PROBLEM TO WORK ON » All the data should be printed again exactly as written.

START EXERCISE INPUTS

Definition input_constants : list GlobalConstant := [
  int_constant "KEY_L" 76;
  int_constant "KEY_M" 77;
  int_constant "KEY_N" 78;
  int_constant "KEY_O" 79;
  int_constant "KEY_P" 80;
  int_constant "KEY_Q" 81;
  int_constant "KEY_R" 82;
  int_constant "KEY_S" 83;
  int_constant "KEY_T" 84;
  int_constant "KEY_U" 85;
  int_constant "KEY_V" 86;
  int_constant "KEY_W" 87;
  int_constant "KEY_X" 88;
  int_constant "KEY_Y" 89;
  int_constant "KEY_Z" 90;
  int_constant "KEY_BRACKETLEFT" 91;
  int_constant "KEY_BACKSLASH" 92;
  int_constant "KEY_BRACKETRIGHT" 93;
  int_constant "KEY_ASCIICIRCUM" 94;
  int_constant "KEY_UNDERSCORE" 95;
  int_constant "KEY_QUOTELEFT" 96;
  int_constant "KEY_BRACELEFT" 123;
  int_constant "KEY_BAR" 124;
  int_constant "KEY_BRACERIGHT" 125;
  int_constant "KEY_ASCIITILDE" 126;
  int_constant "KEY_YEN" 165;
  int_constant "KEY_SECTION" 167;
  int_constant "KEY_CODE_MASK" 8388607;
  int_constant "KEY_MODIFIER_MASK" 2130706432;
  int_constant "KEY_MASK_CMD_OR_CTRL" 16777216;
  int_constant "KEY_MASK_SHIFT" 33554432;
  int_constant "KEY_MASK_ALT" 67108864;
  int_constant "KEY_MASK_META" 134217728;
  int_constant "KEY_MASK_CTRL" 268435456;
  int_constant "KEY_MASK_KPAD" 536870912;
  int_constant "KEY_MASK_GROUP_SWITCH" 1073741824;
  int_constant "KEY_LOCATION_UNSPECIFIED" 0;
  int_constant "KEY_LOCATION_LEFT" 1;
  int_constant "KEY_LOCATION_RIGHT" 2;
  int_constant "MOUSE_BUTTON_NONE" 0;
  int_constant "MOUSE_BUTTON_LEFT" 1;
  int_constant "MOUSE_BUTTON_RIGHT" 2;
  int_constant "MOUSE_BUTTON_MIDDLE" 3;
  int_constant "MOUSE_BUTTON_WHEEL_UP" 4;
  int_constant "MOUSE_BUTTON_WHEEL_DOWN" 5;
  int_constant "MOUSE_BUTTON_WHEEL_LEFT" 6;
  int_constant "MOUSE_BUTTON_WHEEL_RIGHT" 7;
  int_constant "MOUSE_BUTTON_XBUTTON1" 8;
  int_constant "MOUSE_BUTTON_XBUTTON2" 9;
  int_constant "MOUSE_BUTTON_MASK_LEFT" 1;
  int_constant "MOUSE_BUTTON_MASK_RIGHT" 2;
  int_constant "MOUSE_BUTTON_MASK_MIDDLE" 4;
  int_constant "MOUSE_BUTTON_MASK_MB_XBUTTON1" 128;
  int_constant "MOUSE_BUTTON_MASK_MB_XBUTTON2" 256;
  int_constant "JOY_BUTTON_INVALID" (-1);
  int_constant "JOY_BUTTON_A" 0;
  int_constant "JOY_BUTTON_B" 1;
  int_constant "JOY_BUTTON_X" 2;
  int_constant "JOY_BUTTON_Y" 3;
  int_constant "JOY_BUTTON_BACK" 4;
  int_constant "JOY_BUTTON_GUIDE" 5;
  int_constant "JOY_BUTTON_START" 6;
  int_constant "JOY_BUTTON_LEFT_STICK" 7;
  int_constant "JOY_BUTTON_RIGHT_STICK" 8;
  int_constant "JOY_BUTTON_LEFT_SHOULDER" 9;
  int_constant "JOY_BUTTON_RIGHT_SHOULDER" 10;
  int_constant "JOY_BUTTON_DPAD_UP" 11;
  int_constant "JOY_BUTTON_DPAD_DOWN" 12;
  int_constant "JOY_BUTTON_DPAD_LEFT" 13;
  int_constant "JOY_BUTTON_DPAD_RIGHT" 14;
  int_constant "JOY_BUTTON_MISC1" 15;
  int_constant "JOY_BUTTON_PADDLE1" 16;
  int_constant "JOY_BUTTON_PADDLE2" 17;
  int_constant "JOY_BUTTON_PADDLE3" 18;
  int_constant "JOY_BUTTON_PADDLE4" 19;
  int_constant "JOY_BUTTON_TOUCHPAD" 20;
  int_constant "JOY_BUTTON_SDL_MAX" 21;
  int_constant "JOY_BUTTON_MAX" 128;
  int_constant "JOY_AXIS_INVALID" (-1);
  int_constant "JOY_AXIS_LEFT_X" 0;
  int_constant "JOY_AXIS_LEFT_Y" 1;
  int_constant "JOY_AXIS_RIGHT_X" 2;
  int_constant "JOY_AXIS_RIGHT_Y" 3;
  int_constant "JOY_AXIS_TRIGGER_LEFT" 4;
  int_constant "JOY_AXIS_TRIGGER_RIGHT" 5;
  int_constant "JOY_AXIS_SDL_MAX" 6;
  int_constant "JOY_AXIS_MAX" 10;
  int_constant "MIDI_MESSAGE_NONE" 0;
  int_constant "MIDI_MESSAGE_NOTE_OFF" 8;
  int_constant "MIDI_MESSAGE_NOTE_ON" 9;
  int_constant "MIDI_MESSAGE_AFTERTOUCH" 10;
  int_constant "MIDI_MESSAGE_CONTROL_CHANGE" 11;
  int_constant "MIDI_MESSAGE_PROGRAM_CHANGE" 12;
  int_constant "MIDI_MESSAGE_CHANNEL_PRESSURE" 13;
  int_constant "MIDI_MESSAGE_PITCH_BEND" 14;
  int_constant "MIDI_MESSAGE_SYSTEM_EXCLUSIVE" 240;
  int_constant "MIDI_MESSAGE_QUARTER_FRAME" 241;
  int_constant "MIDI_MESSAGE_SONG_POSITION_POINTER" 242;
  int_constant "MIDI_MESSAGE_SONG_SELECT" 243;
  int_constant "MIDI_MESSAGE_TUNE_REQUEST" 246;
  int_constant "MIDI_MESSAGE_TIMING_CLOCK" 248;
  int_constant "MIDI_MESSAGE_START" 250;
  int_constant "MIDI_MESSAGE_CONTINUE" 251;
  int_constant "MIDI_MESSAGE_STOP" 252;
  int_constant "MIDI_MESSAGE_ACTIVE_SENSING" 254;
  int_constant "MIDI_MESSAGE_SYSTEM_RESET" 255;
  int_constant "OK" 0;
  int_constant "FAILED" 1;
  int_constant "ERR_UNAVAILABLE" 2;
  int_constant "ERR_UNCONFIGURED" 3;
  int_constant "ERR_UNAUTHORIZED" 4;
  int_constant "ERR_PARAMETER_RANGE_ERROR" 5;
  int_constant "ERR_OUT_OF_MEMORY" 6;
  int_constant "ERR_FILE_NOT_FOUND" 7;
  int_constant "ERR_FILE_BAD_DRIVE" 8;
  int_constant "ERR_FILE_BAD_PATH" 9;
  int_constant "ERR_FILE_NO_PERMISSION" 10;
  int_constant "ERR_FILE_ALREADY_IN_USE" 11;
  int_constant "ERR_FILE_CANT_OPEN" 12
].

END EXERCISE INPUTS

ANSWER SECTION »
Definition input_constants : list GlobalConstant := [
  int_constant "KEY_L" 76;
  int_constant "KEY_M" 77;
  int_constant "KEY_N" 78;
  int_constant "KEY_O" 79;
  int_constant "KEY_P" 80;
  int_constant "KEY_Q" 81;
  int_constant "KEY_R" 82;
  int_constant "KEY_S" 83;
  int_constant "KEY_T" 84;
  int_constant "KEY_U" 85;
  int_constant "KEY_V" 86;
  int_constant "KEY_W" 87;
  int_constant "KEY_X" 88;
  int_constant "KEY_Y" 89;
  int_constant "KEY_Z" 90;
  int_constant "KEY_BRACKETLEFT" 91;
  int_constant "KEY_BACKSLASH" 92;
  int_constant "KEY_BRACKETRIGHT" 93;
  int_constant "KEY_ASCIICIRCUM" 94;
  int_constant "KEY_UNDERSCORE" 95;
  int_constant "KEY_QUOTELEFT" 96;
  int_constant "KEY_BRACELEFT" 123;
  int_constant "KEY_BAR" 124;
  int_constant "KEY_BRACERIGHT" 125;
  int_constant "KEY_ASCIITILDE" 126;
  int_constant "KEY_YEN" 165;
  int_constant "KEY_SECTION" 167;
  int_constant "KEY_CODE_MASK" 8388607;
  int_constant "KEY_MODIFIER_MASK" 2130706432;
  int_constant "KEY_MASK_CMD_OR_CTRL" 16777216;
  int_constant "KEY_MASK_SHIFT" 33554432;
  int_constant "KEY_MASK_ALT" 67108864;
  int_constant "KEY_MASK_META" 134217728;
  int_constant "KEY_MASK_CTRL" 268435456;
  int_constant "KEY_MASK_KPAD" 536870912;
  int_constant "KEY_MASK_GROUP_SWITCH" 1073741824;
  int_constant "KEY_LOCATION_UNSPECIFIED" 0;
  int_constant "KEY_LOCATION_LEFT" 1;
  int_constant "KEY_LOCATION_RIGHT" 2;
  int_constant "MOUSE_BUTTON_NONE" 0;
  int_constant "MOUSE_BUTTON_LEFT" 1;
  int_constant "MOUSE_BUTTON_RIGHT" 2;
  int_constant "MOUSE_BUTTON_MIDDLE" 3;
  int_constant "MOUSE_BUTTON_WHEEL_UP" 4;
  int_constant "MOUSE_BUTTON_WHEEL_DOWN" 5;
  int_constant "MOUSE_BUTTON_WHEEL_LEFT" 6;
  int_constant "MOUSE_BUTTON_WHEEL_RIGHT" 7;
  int_constant "MOUSE_BUTTON_XBUTTON1" 8;
  int_constant "MOUSE_BUTTON_XBUTTON2" 9;
  int_constant "MOUSE_BUTTON_MASK_LEFT" 1;
  int_constant "MOUSE_BUTTON_MASK_RIGHT" 2;
  int_constant "MOUSE_BUTTON_MASK_MIDDLE" 4;
  int_constant "MOUSE_BUTTON_MASK_MB_XBUTTON1" 128;
  int_constant "MOUSE_BUTTON_MASK_MB_XBUTTON2" 256;
  int_constant "JOY_BUTTON_INVALID" (-1);
  int_constant "JOY_BUTTON_A" 0;
  int_constant "JOY_BUTTON_B" 1;
  int_constant "JOY_BUTTON_X" 2;
  int_constant "JOY_BUTTON_Y" 3;
  int_constant "JOY_BUTTON_BACK" 4;
  int_constant "JOY_BUTTON_GUIDE" 5;
  int_constant "JOY_BUTTON_START" 6;
  int_constant "JOY_BUTTON_LEFT_STICK" 7;
  int_constant "JOY_BUTTON_RIGHT_STICK" 8;
  int_constant "JOY_BUTTON_LEFT_SHOULDER" 9;
  int_constant "JOY_BUTTON_RIGHT_SHOULDER" 10;
  int_constant "JOY_BUTTON_DPAD_UP" 11;
  int_constant "JOY_BUTTON_DPAD_DOWN" 12;
  int_constant "JOY_BUTTON_DPAD_LEFT" 13;
  int_constant "JOY_BUTTON_DPAD_RIGHT" 14;
  int_constant "JOY_BUTTON_MISC1" 15;
  int_constant "JOY_BUTTON_PADDLE1" 16;
  int_constant "JOY_BUTTON_PADDLE2" 17;
  int_constant "JOY_BUTTON_PADDLE3" 18;
  int_constant "JOY_BUTTON_PADDLE4" 19;
  int_constant "JOY_BUTTON_TOUCHPAD" 20;
  int_constant "JOY_BUTTON_SDL_MAX" 21;
  int_constant "JOY_BUTTON_MAX" 128;
  int_constant "JOY_AXIS_INVALID" (-1);
  int_constant "JOY_AXIS_LEFT_X" 0;
  int_constant "JOY_AXIS_LEFT_Y" 1;
  int_constant "JOY_AXIS_RIGHT_X" 2;
  int_constant "JOY_AXIS_RIGHT_Y" 3;
  int_constant "JOY_AXIS_TRIGGER_LEFT" 4;
  int_constant "JOY_AXIS_TRIGGER_RIGHT" 5;
  int_constant "JOY_AXIS_SDL_MAX" 6;
  int_constant "JOY_AXIS_MAX" 10;
  int_constant "MIDI_MESSAGE_NONE" 0;
  int_constant "MIDI_MESSAGE_NOTE_OFF" 8;
  int_constant "MIDI_MESSAGE_NOTE_ON" 9;
  int_constant "MIDI_MESSAGE_AFTERTOUCH" 10;
  int_constant "MIDI_MESSAGE_CONTROL_CHANGE" 11;
  int_constant "MIDI_MESSAGE_PROGRAM_CHANGE" 12;
  int_constant "MIDI_MESSAGE_CHANNEL_PRESSURE" 13;
  int_constant "MIDI_MESSAGE_PITCH_BEND" 14;
  int_constant "MIDI_MESSAGE_SYSTEM_EXCLUSIVE" 240;
  int_constant "MIDI_MESSAGE_QUARTER_FRAME" 241;
  int_constant "MIDI_MESSAGE_SONG_POSITION_POINTER" 242;
  int_constant "MIDI_MESSAGE_SONG_SELECT" 243;
  int_constant "MIDI_MESSAGE_TUNE_REQUEST" 246;
  int_constant "MIDI_MESSAGE_TIMING_CLOCK" 248;
  int_constant "MIDI_MESSAGE_START" 250;
  int_constant "MIDI_MESSAGE_CONTINUE" 251;
  int_constant "MIDI_MESSAGE_STOP" 252;
  int_constant "MIDI_MESSAGE_ACTIVE_SENSING" 254;
  int_constant "MIDI_MESSAGE_SYSTEM_RESET" 255;
  int_constant "OK" 0;
  int_constant "FAILED" 1;
  int_constant "ERR_UNAVAILABLE" 2;
  int_constant "ERR_UNCONFIGURED" 3;
  int_constant "ERR_UNAUTHORIZED" 4;
  int_constant "ERR_PARAMETER_RANGE_ERROR" 5;
  int_constant "ERR_OUT_OF_MEMORY" 6;
  int_constant "ERR_FILE_NOT_FOUND" 7;
  int_constant "ERR_FILE_BAD_DRIVE" 8;
  int_constant "ERR_FILE_BAD_PATH" 9;
  int_constant "ERR_FILE_NO_PERMISSION" 10;
  int_constant "ERR_FILE_ALREADY_IN_USE" 11;
  int_constant "ERR_FILE_CANT_OPEN" 12
].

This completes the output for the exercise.